Work instruction >> Of the entries below, return exactly those lines that fall between the one containing "spelling (pieces s" and the one containing "Lemma delimited_lit (c", the two end lines included.

──────── Source information

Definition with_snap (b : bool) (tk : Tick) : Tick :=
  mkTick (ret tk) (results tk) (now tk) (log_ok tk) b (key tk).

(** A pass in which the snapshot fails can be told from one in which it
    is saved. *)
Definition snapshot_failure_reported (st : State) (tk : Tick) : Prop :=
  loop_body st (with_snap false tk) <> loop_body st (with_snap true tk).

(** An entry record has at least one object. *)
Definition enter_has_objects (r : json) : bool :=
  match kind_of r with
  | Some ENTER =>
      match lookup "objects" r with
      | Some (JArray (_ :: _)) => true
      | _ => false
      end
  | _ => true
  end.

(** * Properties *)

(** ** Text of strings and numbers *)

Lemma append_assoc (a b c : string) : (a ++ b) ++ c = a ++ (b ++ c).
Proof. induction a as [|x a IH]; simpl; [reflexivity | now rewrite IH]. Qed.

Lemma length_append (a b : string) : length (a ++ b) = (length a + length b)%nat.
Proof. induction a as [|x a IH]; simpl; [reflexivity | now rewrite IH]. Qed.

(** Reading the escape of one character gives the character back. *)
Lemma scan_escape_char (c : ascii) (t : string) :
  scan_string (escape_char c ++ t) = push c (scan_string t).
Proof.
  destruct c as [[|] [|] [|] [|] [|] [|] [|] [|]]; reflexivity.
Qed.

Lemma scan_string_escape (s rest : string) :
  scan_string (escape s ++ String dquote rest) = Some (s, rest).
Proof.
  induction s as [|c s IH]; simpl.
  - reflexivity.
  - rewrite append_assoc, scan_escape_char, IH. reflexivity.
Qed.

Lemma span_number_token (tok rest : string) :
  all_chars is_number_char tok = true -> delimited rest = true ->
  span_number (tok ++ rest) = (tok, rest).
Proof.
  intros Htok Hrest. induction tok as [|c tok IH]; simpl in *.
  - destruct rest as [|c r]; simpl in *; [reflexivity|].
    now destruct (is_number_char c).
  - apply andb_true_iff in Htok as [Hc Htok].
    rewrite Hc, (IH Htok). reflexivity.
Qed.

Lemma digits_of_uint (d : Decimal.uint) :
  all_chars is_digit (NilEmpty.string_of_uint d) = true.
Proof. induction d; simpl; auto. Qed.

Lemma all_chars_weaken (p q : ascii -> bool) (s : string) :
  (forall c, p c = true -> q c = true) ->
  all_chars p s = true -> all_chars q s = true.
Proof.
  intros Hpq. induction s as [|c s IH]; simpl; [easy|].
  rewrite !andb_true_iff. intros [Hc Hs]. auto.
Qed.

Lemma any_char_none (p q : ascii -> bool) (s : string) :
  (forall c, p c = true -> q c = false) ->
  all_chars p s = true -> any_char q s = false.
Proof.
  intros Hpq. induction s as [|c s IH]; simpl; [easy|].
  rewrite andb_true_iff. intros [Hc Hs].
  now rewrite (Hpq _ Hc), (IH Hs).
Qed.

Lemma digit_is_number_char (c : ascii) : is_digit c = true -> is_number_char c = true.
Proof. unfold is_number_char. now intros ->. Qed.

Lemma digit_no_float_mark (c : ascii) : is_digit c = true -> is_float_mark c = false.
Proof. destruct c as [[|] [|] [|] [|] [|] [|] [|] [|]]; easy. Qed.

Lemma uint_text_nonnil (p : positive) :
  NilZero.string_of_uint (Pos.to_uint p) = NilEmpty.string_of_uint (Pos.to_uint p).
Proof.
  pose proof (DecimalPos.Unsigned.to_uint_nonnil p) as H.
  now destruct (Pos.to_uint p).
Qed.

────────────────
──────── Source information

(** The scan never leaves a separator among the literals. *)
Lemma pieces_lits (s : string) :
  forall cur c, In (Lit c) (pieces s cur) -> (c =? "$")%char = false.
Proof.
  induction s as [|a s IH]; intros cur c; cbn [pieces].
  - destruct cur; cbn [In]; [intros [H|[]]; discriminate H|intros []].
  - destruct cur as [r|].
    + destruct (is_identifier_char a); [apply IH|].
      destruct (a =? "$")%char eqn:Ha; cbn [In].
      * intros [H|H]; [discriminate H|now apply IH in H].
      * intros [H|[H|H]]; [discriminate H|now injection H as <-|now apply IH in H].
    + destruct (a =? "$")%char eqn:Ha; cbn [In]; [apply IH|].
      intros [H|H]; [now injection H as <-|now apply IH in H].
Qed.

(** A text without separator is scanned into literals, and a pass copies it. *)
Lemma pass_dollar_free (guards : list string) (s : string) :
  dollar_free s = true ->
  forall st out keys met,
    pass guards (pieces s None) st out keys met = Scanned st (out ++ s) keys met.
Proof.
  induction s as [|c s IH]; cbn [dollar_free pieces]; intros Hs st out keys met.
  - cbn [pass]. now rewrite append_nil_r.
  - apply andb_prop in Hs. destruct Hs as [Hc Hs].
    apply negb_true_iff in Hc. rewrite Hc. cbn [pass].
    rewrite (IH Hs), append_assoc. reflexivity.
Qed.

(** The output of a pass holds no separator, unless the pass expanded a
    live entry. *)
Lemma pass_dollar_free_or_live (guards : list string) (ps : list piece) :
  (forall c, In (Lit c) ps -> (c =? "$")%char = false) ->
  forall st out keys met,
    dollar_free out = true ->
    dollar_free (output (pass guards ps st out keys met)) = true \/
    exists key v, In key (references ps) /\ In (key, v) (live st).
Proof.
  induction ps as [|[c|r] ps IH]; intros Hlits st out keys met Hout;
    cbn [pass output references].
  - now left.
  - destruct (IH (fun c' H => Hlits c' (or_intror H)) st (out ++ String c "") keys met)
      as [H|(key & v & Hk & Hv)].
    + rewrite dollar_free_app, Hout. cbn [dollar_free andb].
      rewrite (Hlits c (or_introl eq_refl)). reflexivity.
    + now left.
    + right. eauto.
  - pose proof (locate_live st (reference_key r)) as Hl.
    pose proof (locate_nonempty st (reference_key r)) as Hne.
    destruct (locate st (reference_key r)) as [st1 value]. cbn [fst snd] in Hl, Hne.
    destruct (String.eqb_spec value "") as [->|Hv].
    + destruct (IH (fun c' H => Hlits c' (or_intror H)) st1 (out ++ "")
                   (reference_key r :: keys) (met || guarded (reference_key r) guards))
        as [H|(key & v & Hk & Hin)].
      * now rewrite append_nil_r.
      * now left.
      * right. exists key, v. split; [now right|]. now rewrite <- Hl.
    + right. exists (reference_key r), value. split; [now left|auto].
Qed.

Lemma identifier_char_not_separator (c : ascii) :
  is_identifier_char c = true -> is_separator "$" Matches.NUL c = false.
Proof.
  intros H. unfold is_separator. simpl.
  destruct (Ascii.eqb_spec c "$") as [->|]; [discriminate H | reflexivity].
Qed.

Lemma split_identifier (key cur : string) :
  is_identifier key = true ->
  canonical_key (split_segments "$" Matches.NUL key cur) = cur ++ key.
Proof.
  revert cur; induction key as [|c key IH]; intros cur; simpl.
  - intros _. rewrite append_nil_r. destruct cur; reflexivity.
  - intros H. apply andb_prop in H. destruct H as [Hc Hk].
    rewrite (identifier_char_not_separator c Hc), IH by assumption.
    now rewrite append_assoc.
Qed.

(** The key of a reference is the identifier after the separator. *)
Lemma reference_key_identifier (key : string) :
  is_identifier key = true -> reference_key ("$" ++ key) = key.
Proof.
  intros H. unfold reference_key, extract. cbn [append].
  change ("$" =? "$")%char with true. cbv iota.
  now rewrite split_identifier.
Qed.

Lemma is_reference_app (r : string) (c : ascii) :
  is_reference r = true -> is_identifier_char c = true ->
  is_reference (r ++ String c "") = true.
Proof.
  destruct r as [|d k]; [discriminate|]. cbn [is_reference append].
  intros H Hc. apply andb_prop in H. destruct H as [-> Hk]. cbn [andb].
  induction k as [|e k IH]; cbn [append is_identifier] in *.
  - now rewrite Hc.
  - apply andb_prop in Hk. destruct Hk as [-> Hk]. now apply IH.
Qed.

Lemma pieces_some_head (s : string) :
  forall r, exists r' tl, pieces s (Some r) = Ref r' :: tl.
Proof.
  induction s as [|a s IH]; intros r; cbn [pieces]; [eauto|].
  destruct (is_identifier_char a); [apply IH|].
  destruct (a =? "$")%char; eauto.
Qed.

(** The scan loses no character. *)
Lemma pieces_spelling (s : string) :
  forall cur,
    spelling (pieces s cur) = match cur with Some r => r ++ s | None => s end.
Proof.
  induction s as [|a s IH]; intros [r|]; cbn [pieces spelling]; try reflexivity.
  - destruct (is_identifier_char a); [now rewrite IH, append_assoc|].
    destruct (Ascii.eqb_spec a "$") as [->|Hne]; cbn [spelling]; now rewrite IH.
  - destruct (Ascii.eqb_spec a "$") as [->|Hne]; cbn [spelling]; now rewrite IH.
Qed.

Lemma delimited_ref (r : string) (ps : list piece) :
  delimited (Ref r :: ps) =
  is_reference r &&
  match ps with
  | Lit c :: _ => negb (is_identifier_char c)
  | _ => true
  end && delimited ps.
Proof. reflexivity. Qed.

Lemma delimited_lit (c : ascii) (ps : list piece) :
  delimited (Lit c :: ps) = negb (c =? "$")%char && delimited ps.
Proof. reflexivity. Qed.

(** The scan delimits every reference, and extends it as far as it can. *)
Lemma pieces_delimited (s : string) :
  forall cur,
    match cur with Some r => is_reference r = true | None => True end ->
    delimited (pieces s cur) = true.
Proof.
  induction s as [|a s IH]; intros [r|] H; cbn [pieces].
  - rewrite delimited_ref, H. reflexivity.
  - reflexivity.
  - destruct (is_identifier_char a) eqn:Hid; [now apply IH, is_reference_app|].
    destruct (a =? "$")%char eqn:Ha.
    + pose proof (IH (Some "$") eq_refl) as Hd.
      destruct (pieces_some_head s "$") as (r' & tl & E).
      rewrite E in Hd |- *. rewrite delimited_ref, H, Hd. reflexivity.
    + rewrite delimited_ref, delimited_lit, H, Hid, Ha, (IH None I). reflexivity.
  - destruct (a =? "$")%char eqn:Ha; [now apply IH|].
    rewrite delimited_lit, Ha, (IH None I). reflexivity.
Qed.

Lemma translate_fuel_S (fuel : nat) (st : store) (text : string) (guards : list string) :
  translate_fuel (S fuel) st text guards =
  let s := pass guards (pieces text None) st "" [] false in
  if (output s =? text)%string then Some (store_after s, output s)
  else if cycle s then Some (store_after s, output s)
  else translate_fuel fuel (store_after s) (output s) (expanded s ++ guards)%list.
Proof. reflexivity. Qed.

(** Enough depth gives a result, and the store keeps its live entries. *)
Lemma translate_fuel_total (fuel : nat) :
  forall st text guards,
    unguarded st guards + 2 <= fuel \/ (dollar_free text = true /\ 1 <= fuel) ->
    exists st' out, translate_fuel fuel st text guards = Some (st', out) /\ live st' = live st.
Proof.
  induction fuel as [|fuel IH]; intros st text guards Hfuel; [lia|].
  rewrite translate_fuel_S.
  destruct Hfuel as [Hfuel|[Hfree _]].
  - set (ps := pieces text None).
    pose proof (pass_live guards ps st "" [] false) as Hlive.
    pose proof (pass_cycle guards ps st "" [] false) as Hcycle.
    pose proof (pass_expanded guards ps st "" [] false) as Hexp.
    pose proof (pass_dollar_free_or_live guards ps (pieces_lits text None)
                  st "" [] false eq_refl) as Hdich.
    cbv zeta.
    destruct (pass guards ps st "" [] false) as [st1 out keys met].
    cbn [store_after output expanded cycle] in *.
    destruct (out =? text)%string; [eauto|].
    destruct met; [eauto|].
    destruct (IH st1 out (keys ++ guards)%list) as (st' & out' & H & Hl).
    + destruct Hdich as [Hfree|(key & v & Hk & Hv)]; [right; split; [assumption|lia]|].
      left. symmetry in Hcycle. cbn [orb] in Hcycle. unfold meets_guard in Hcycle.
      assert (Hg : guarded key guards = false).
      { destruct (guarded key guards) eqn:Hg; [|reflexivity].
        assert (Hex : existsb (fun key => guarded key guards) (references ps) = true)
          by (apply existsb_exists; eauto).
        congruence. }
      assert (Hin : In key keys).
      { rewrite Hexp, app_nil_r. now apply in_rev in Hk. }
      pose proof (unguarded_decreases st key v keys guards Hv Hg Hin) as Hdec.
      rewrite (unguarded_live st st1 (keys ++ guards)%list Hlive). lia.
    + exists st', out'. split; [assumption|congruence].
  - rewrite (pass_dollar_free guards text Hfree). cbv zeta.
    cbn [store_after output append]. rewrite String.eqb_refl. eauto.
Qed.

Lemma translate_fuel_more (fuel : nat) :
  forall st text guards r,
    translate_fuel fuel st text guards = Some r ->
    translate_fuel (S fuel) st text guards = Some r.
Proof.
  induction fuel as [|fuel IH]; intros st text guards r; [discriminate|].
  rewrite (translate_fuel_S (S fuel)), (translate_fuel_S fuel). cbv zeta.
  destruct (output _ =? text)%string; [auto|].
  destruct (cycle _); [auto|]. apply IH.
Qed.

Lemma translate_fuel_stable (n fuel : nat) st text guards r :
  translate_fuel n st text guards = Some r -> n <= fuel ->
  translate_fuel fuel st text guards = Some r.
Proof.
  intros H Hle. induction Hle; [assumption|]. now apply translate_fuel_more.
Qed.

────────────────

Task result >>
    spelling (pieces s cur) = match cur with Some r => r ++ s | None => s end.
Proof.
  induction s as [|a s IH]; intros [r|]; cbn [pieces spelling]; try reflexivity.
  - destruct (is_identifier_char a); [now rewrite IH, append_assoc|].
    destruct (Ascii.eqb_spec a "$") as [->|Hne]; cbn [spelling]; now rewrite IH.
  - destruct (Ascii.eqb_spec a "$") as [->|Hne]; cbn [spelling]; now rewrite IH.
Qed.

Lemma delimited_ref (r : string) (ps : list piece) :
  delimited (Ref r :: ps) =
  is_reference r &&
  match ps with
  | Lit c :: _ => negb (is_identifier_char c)
  | _ => true
  end && delimited ps.
Proof. reflexivity. Qed.

Lemma delimited_lit (c : ascii) (ps : list piece) :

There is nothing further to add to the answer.